Drupal Inconveniences
I have been using Drupal for at least five years now and I’m thinking highly of it. But even though Drupal is an amazing CMS with tons of possibilities, it lacks at least a few things. However, the list of things that annoyed me shrunk more and more with every new version of Drupal. So this list of things that annoyed me recently might be outdated with the next version of Drupal.
Reasonable text formaters/filters
I always write without using WYSIWYG editors, and because of that I end up writing HTML instead. It’s not much of a problem, but it still is quite annoying to be forced to interrupt your writing flow just to highlight something. That is especially bad with a German keyboard, because almost all the important characters (like <, =, ” or /) are only accessible via modifier keys.
What I would like is a simple, wiki-like markup that would be converted to HTML with a filter. Flexifilter looked quite promising, but the GUI really frustrated me. It’s inability to keep the order of the rules, the inflexible positioning of the rules (it’s not possible to move a rule into another hierarchy level), the impossibility to name and in return identify the rules and last but not least the cluttered interface, which makes it impossible to see at a glance where you are now and what you are doing annoyed me like the WordPress theme system did when I started blogging 360 years ago.
Update: Programming a custom filter turned out to be childs play (and it’s a lot easier, than using Flexifilter). I’ll play with it a little longer and maybe post it here when it’s ready.

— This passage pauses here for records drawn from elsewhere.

(* ===== verification/Histogram.v ===== *)
(** * Histograms

    src/src/core/histogram.cc, histogram.h and unique_histogram_adder.h.  The
    histogram itself is the library HdrHistogram, named by the class [Hdr] with
    its documented behaviour. *)

From Stdlib Require Import ZArith Lia.
From stdpp Require Import base gmap list numbers strings.
From S2P Require Import Prelude.

Class Hdr := {
  hdr : Type;
  (** [hdr_init(lowest, highest, figures)]; [None]: nothing is allocated. *)
  hdr_init : Z -> Z -> Z -> option hdr;
  (** [total_count] of the histogram. *)
  total_count : hdr -> Z;
  (** Recording a value [n] times; [false]: it is out of range and dropped. *)
  hdr_record_values : hdr -> Z -> Z -> bool * hdr;
  hdr_record_corrected_value : hdr -> Z -> Z -> bool * hdr;
  (** [hdr_add(h, from)]: the number of dropped values and the sum. *)
  hdr_add : hdr -> hdr -> Z * hdr;
  hdr_init_total lo hi f h : hdr_init lo hi f = Some h -> total_count h = 0;
  hdr_record_values_total h v n b h' : hdr_record_values h v n = (b, h') ->
    total_count h' = if b then total_count h + n else total_count h;
  hdr_add_total h o d h' : hdr_add h o = (d, h') -> total_count h' = total_count h + total_count o - d;
  (** The logarithmic iteration: [next_level] is the level that the next step
      reports, [cumulative_count] the values counted so far. *)
  hdr_iter : Type;
  hdr_iter_log_init : hdr -> Z -> Z -> hdr_iter;
  hdr_iter_next : hdr_iter -> bool * hdr_iter;
  cumulative_count : hdr_iter -> Z;
  value_iterated_to : hdr_iter -> Z;
  next_level : hdr_iter -> Z;
  iter_base : hdr_iter -> Z;
  iter_total : hdr_iter -> Z;
  hdr_iter_log_init_spec h first base :
    let it := hdr_iter_log_init h first base in
    next_level it = first /\ iter_base it = base /\ iter_total it = total_count h /\
    cumulative_count it = 0 /\ 0 <= total_count h;
  hdr_iter_next_spec it b it' : hdr_iter_next it = (b, it') ->
    cumulative_count it <= iter_total it ->
    iter_base it' = iter_base it /\ iter_total it' = iter_total it /\
    cumulative_count it <= cumulative_count it' <= iter_total it' /\
    (if b then value_iterated_to it' = next_level it /\ next_level it' = next_level it * iter_base it
     else value_iterated_to it' = value_iterated_to it);
  (** The value below which a percentile of the recorded values lies; a
      percentile is in thousandths of a percent.  [value_of_rank h r] is the
      [r]-th smallest recorded value, to the precision of the histogram. *)
  hdr_value_at_percentile : hdr -> Z -> Z;
  value_of_rank : hdr -> Z -> Z;
  hdr_value_at_percentile_rank h p : 0 <= p <= 100000 -> 0 < total_count h ->
    exists r, hdr_value_at_percentile h p = value_of_rank h r /\ 1 <= r <= total_count h /\
      (r = 1 \/ 100000 * (r - 1) <= p * total_count h) /\ p * total_count h <= 100000 * (r + 1);
  (** Statistics, whose type is the floating point number of the library. *)
  hdr_double : Type;
  hdr_mean : hdr -> hdr_double;
  hdr_stddev : hdr -> hdr_double;
  hdr_get_memory_size : hdr -> Z;
  (** [hdr_percentiles_print(h, fp, ticks, 1.0, CLASSIC)]: the text and the status. *)
  hdr_percentiles_print : hdr -> Z -> string * Z
}.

Asset and Image Management
This really is messed up in Drupal. The upload module does work, but you cannot even look what files are on the server and you cannot see a preview of uploaded images (although there are a lot of complicated possible module combinations to achieve that).
Deployment
Drupal gives you a lot of configureability, which is good. Sadly all the configuration goes to the database, is stored in different tables and together with the content. There is no real separation of configuration and content. The result is, that you cannot track the configuration like you can track your source code and that you cannot deploy the configuration alone without the content. The real life looks like this: First, try a configuration option, or more often a complex set of options, on the development site until you have achieved the desired result. And then reproduce all the steps you did previously on the production site.
Comments
efaistos (not verified) (Sun, 05/23/2010 - 02:37)
You should check the markdown format (http://daringfireball.net/projects/markdown/)
I’m using it to generate nice HTML files and I can even use git to trace the changes that I make in my posts :)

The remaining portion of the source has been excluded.